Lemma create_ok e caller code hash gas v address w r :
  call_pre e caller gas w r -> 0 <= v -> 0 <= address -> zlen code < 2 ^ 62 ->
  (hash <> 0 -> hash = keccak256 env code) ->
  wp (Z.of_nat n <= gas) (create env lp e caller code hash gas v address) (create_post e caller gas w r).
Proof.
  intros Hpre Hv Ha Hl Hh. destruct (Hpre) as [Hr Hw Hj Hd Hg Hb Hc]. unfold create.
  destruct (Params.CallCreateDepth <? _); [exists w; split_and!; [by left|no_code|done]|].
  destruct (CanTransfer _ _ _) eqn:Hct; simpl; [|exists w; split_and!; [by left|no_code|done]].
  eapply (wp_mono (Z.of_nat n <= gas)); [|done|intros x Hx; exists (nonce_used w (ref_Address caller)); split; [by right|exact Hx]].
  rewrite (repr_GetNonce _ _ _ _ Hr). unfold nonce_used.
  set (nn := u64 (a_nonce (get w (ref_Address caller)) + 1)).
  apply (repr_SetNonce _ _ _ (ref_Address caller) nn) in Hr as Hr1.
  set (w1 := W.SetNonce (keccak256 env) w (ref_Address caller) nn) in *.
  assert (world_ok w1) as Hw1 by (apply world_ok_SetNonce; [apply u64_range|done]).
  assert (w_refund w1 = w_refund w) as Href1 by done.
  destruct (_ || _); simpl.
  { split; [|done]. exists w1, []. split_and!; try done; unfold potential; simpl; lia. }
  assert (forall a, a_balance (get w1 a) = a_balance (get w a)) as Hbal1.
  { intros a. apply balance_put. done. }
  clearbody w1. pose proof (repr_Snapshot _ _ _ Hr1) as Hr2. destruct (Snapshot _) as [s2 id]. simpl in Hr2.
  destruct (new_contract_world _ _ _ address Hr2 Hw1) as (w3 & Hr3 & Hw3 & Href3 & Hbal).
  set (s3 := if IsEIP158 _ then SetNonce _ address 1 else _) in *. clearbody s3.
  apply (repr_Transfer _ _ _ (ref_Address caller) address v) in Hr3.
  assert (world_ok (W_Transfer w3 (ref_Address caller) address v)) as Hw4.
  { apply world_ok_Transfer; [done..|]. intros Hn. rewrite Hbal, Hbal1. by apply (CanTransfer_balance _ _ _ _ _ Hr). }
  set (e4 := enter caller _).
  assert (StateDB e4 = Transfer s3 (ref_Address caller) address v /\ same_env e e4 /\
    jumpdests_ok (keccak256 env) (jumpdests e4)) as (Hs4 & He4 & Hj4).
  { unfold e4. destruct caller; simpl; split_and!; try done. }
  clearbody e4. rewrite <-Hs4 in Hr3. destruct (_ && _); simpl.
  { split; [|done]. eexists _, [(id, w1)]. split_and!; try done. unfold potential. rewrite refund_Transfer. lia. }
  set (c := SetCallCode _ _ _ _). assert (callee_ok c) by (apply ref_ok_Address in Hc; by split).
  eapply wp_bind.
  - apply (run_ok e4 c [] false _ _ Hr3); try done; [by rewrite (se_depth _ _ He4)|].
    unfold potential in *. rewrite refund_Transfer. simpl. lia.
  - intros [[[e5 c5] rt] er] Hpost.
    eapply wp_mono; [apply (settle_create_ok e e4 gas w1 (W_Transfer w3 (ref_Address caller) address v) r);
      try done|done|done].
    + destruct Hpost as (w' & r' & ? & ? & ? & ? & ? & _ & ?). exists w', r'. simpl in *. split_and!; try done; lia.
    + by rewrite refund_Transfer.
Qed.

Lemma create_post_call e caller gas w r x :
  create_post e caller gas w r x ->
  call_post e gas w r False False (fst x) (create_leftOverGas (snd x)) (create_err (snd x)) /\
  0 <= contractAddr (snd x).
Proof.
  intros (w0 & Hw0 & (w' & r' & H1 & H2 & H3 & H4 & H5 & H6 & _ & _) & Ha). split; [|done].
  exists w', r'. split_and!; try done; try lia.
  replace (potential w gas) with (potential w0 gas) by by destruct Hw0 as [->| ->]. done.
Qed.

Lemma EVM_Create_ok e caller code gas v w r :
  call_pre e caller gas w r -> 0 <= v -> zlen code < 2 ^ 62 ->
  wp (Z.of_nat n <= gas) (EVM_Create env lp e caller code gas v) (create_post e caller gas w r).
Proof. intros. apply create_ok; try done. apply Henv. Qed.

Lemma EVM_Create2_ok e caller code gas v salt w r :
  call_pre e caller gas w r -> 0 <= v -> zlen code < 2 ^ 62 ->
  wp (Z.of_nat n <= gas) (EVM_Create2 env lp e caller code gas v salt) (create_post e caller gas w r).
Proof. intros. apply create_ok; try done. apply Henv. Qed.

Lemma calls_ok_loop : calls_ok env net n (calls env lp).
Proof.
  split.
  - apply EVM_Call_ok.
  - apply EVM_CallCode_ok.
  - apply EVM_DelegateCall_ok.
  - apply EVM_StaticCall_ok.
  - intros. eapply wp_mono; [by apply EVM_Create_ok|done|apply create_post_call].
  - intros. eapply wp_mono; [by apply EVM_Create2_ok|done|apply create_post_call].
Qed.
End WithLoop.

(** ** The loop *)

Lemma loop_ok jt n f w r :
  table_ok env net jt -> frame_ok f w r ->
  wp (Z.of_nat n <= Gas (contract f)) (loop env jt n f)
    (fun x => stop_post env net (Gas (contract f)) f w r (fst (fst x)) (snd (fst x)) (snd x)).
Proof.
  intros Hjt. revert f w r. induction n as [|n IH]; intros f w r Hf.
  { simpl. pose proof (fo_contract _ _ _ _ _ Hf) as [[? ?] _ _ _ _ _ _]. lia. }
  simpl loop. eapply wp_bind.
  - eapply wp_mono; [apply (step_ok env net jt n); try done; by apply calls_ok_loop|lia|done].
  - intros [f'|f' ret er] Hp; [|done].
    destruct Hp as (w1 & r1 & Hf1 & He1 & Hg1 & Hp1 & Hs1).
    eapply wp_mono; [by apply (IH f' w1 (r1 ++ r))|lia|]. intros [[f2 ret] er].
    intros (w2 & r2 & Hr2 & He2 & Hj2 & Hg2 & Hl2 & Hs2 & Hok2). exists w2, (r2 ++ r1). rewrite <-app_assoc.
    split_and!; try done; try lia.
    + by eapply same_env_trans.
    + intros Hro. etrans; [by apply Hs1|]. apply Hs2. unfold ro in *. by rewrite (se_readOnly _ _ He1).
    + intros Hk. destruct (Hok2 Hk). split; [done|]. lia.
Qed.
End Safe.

§

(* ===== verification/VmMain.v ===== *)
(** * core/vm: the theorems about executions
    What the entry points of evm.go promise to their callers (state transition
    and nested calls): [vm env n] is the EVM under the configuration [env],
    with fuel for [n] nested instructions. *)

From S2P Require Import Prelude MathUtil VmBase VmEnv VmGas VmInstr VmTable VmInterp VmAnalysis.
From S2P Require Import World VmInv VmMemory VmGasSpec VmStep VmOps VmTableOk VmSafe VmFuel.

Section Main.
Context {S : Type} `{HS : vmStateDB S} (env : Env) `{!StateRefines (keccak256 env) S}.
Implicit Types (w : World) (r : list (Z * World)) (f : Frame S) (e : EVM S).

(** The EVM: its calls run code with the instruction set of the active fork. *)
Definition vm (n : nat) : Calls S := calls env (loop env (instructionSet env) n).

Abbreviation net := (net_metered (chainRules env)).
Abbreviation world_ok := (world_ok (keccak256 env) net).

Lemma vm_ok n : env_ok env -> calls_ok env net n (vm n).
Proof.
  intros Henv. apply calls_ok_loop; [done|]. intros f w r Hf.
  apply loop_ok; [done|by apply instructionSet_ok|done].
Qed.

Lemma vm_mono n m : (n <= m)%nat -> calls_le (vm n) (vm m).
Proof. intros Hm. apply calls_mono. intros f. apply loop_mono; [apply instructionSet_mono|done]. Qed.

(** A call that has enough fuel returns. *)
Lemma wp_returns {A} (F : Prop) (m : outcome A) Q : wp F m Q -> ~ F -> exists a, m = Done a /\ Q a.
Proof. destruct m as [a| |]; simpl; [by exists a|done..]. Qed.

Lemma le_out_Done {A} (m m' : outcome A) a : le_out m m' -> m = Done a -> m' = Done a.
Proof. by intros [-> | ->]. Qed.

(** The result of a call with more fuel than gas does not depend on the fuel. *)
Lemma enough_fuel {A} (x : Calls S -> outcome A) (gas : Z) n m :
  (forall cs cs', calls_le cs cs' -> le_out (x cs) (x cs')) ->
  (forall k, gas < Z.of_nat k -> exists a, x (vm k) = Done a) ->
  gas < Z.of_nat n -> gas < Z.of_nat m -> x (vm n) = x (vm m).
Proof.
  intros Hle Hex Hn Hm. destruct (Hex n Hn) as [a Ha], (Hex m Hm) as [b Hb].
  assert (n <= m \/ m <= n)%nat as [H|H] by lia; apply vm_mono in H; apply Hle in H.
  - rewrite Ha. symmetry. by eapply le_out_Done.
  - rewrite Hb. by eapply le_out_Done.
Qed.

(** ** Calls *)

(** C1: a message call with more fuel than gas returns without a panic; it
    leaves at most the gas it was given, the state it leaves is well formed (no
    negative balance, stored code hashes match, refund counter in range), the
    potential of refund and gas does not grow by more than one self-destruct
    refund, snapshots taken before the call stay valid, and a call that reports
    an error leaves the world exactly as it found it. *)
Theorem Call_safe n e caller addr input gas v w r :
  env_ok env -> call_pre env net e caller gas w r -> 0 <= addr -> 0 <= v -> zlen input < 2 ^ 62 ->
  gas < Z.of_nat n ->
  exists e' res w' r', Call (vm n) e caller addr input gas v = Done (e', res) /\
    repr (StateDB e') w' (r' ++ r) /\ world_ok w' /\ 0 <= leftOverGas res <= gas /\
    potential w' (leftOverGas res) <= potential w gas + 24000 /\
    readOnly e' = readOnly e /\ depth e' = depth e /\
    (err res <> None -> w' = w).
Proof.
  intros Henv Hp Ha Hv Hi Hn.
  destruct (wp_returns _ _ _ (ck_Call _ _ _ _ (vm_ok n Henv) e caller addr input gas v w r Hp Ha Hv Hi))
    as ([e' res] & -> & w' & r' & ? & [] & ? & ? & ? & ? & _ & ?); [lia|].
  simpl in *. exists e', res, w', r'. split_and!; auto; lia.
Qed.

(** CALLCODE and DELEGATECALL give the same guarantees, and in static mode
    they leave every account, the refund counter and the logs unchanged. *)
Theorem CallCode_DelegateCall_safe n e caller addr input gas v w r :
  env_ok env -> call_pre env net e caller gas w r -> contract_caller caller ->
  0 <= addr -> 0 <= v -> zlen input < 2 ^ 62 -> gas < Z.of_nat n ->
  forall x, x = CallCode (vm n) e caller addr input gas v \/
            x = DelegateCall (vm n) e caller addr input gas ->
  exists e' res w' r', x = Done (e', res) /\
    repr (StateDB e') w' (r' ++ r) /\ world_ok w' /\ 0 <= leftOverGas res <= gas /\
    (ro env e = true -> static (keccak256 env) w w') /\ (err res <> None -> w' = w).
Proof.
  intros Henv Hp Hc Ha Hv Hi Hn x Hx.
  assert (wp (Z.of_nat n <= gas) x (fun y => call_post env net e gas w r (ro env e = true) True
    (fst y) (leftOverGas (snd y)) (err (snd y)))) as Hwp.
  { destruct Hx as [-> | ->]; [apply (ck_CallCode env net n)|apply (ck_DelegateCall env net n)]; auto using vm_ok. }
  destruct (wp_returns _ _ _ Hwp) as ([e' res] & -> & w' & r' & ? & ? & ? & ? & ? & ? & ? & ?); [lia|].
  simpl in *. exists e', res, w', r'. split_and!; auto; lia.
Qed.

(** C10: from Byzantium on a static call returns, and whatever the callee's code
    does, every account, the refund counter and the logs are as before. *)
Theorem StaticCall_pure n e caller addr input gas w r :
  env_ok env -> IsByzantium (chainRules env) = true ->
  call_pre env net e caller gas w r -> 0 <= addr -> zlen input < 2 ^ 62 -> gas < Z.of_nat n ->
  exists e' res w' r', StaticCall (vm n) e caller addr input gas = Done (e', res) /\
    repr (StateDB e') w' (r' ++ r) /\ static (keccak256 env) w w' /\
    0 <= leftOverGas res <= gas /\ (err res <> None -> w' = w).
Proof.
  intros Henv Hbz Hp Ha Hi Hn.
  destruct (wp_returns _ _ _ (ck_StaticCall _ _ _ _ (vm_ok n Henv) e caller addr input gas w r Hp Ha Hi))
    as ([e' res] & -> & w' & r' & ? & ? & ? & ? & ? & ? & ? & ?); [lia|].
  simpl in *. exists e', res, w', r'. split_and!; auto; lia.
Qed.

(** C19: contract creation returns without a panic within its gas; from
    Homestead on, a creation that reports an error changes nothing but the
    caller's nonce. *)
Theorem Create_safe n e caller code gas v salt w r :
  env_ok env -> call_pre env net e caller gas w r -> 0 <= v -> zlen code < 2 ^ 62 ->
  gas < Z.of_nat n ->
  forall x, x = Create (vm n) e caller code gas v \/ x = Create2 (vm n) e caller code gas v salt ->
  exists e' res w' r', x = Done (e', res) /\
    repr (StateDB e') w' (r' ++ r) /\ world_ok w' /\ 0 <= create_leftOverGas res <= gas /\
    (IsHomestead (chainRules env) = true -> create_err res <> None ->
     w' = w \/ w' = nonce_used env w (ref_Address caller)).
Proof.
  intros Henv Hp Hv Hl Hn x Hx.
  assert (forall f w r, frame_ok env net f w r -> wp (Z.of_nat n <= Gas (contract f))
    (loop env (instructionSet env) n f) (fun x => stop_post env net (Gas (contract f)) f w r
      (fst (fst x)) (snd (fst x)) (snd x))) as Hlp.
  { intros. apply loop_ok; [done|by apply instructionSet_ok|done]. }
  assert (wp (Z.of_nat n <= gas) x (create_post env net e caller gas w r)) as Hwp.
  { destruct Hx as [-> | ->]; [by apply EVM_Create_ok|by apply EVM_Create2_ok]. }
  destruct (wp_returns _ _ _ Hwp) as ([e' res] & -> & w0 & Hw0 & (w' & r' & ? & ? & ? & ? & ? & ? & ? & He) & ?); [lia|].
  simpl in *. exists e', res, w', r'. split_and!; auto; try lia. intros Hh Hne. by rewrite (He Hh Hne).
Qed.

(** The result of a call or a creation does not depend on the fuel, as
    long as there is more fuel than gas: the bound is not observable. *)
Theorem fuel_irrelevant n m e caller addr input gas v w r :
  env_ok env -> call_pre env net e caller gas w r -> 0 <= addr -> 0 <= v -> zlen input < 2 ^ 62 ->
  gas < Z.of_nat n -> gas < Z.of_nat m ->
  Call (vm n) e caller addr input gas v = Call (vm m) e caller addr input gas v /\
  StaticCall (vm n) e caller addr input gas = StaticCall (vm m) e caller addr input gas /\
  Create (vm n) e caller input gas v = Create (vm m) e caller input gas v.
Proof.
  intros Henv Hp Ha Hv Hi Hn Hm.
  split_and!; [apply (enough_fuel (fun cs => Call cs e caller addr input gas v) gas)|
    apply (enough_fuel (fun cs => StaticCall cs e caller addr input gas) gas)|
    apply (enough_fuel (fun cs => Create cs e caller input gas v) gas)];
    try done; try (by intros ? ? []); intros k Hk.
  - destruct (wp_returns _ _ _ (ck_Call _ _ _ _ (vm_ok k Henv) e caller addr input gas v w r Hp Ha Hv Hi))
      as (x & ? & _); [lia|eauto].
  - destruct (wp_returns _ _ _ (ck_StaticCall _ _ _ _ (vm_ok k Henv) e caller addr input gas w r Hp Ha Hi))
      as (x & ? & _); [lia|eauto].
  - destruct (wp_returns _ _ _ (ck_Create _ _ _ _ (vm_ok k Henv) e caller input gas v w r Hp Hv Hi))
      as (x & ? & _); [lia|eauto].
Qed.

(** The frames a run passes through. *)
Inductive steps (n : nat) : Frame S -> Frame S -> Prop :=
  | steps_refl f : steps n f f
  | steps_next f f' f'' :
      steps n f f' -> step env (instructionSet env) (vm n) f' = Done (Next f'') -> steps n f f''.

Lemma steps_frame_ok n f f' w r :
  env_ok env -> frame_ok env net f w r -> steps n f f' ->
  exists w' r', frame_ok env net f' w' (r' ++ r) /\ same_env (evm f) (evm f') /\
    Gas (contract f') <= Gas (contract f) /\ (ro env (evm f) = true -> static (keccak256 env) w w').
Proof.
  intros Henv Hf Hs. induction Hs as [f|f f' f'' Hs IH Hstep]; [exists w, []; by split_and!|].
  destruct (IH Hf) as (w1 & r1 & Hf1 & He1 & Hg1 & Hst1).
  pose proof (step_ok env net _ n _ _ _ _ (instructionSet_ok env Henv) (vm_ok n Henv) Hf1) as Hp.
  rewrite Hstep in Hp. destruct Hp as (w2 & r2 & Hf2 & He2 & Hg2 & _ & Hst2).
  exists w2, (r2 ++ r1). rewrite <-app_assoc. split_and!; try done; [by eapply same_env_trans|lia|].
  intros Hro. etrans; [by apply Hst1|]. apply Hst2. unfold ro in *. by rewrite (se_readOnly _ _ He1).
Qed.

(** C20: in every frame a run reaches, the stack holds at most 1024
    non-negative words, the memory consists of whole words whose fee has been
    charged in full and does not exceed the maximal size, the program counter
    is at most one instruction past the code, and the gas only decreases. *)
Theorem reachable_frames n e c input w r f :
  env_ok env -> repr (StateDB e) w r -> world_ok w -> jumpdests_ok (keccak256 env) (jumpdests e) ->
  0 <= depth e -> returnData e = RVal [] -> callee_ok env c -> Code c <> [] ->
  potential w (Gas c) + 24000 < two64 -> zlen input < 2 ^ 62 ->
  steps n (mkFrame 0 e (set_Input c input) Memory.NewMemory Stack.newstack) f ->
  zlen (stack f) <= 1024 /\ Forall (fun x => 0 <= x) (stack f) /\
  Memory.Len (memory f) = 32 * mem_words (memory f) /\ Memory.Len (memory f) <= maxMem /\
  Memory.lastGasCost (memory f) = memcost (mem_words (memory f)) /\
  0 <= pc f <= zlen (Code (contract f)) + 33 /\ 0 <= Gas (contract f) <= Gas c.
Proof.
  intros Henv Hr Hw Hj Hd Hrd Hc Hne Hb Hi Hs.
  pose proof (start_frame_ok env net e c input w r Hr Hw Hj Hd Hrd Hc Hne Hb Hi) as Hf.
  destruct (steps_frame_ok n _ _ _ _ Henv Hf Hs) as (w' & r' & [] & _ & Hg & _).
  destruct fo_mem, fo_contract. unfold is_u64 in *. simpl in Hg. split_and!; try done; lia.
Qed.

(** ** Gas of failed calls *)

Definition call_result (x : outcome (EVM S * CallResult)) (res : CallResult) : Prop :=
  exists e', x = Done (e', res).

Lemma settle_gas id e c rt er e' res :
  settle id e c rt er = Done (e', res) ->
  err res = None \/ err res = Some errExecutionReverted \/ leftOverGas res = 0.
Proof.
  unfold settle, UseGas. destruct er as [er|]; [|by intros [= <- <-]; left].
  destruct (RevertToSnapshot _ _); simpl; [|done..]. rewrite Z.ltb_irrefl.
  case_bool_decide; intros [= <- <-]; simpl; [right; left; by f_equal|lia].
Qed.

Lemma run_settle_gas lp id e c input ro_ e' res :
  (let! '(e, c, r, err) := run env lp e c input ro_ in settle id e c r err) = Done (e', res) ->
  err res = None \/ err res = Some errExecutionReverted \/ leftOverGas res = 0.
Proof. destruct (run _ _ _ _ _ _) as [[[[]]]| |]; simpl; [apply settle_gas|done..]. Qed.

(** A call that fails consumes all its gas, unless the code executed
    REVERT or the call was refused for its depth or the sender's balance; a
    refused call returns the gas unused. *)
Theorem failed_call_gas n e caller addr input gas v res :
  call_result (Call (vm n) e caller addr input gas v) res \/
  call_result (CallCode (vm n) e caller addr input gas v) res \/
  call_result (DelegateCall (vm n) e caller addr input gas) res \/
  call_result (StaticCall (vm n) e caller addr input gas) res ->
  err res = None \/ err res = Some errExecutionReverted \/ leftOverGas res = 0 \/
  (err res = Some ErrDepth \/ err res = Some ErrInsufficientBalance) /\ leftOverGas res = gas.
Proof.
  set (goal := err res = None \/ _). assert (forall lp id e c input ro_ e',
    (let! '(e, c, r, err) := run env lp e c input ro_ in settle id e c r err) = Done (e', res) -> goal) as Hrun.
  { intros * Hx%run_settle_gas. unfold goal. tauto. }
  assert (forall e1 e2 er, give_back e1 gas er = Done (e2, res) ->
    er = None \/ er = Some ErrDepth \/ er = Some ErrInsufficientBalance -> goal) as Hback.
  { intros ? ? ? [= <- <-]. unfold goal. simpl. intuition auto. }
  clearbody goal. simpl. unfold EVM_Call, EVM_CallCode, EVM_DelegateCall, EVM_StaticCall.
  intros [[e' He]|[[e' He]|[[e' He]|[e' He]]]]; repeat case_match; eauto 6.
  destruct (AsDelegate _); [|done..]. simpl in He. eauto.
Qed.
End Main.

§

Exercise >> Your answer should be the exact lines above from the one with "Lemma create_ok e" through the one with "assert (world_ok (W_Transfer", both included, and nothing besides.

Problem solution >>
Lemma create_ok e caller code hash gas v address w r :
  call_pre e caller gas w r -> 0 <= v -> 0 <= address -> zlen code < 2 ^ 62 ->
  (hash <> 0 -> hash = keccak256 env code) ->
  wp (Z.of_nat n <= gas) (create env lp e caller code hash gas v address) (create_post e caller gas w r).
Proof.
  intros Hpre Hv Ha Hl Hh. destruct (Hpre) as [Hr Hw Hj Hd Hg Hb Hc]. unfold create.
  destruct (Params.CallCreateDepth <? _); [exists w; split_and!; [by left|no_code|done]|].
  destruct (CanTransfer _ _ _) eqn:Hct; simpl; [|exists w; split_and!; [by left|no_code|done]].
  eapply (wp_mono (Z.of_nat n <= gas)); [|done|intros x Hx; exists (nonce_used w (ref_Address caller)); split; [by right|exact Hx]].
  rewrite (repr_GetNonce _ _ _ _ Hr). unfold nonce_used.
  set (nn := u64 (a_nonce (get w (ref_Address caller)) + 1)).
  apply (repr_SetNonce _ _ _ (ref_Address caller) nn) in Hr as Hr1.
  set (w1 := W.SetNonce (keccak256 env) w (ref_Address caller) nn) in *.
  assert (world_ok w1) as Hw1 by (apply world_ok_SetNonce; [apply u64_range|done]).
  assert (w_refund w1 = w_refund w) as Href1 by done.
  destruct (_ || _); simpl.
  { split; [|done]. exists w1, []. split_and!; try done; unfold potential; simpl; lia. }
  assert (forall a, a_balance (get w1 a) = a_balance (get w a)) as Hbal1.
  { intros a. apply balance_put. done. }
  clearbody w1. pose proof (repr_Snapshot _ _ _ Hr1) as Hr2. destruct (Snapshot _) as [s2 id]. simpl in Hr2.
  destruct (new_contract_world _ _ _ address Hr2 Hw1) as (w3 & Hr3 & Hw3 & Href3 & Hbal).
  set (s3 := if IsEIP158 _ then SetNonce _ address 1 else _) in *. clearbody s3.
  apply (repr_Transfer _ _ _ (ref_Address caller) address v) in Hr3.
  assert (world_ok (W_Transfer w3 (ref_Address caller) address v)) as Hw4.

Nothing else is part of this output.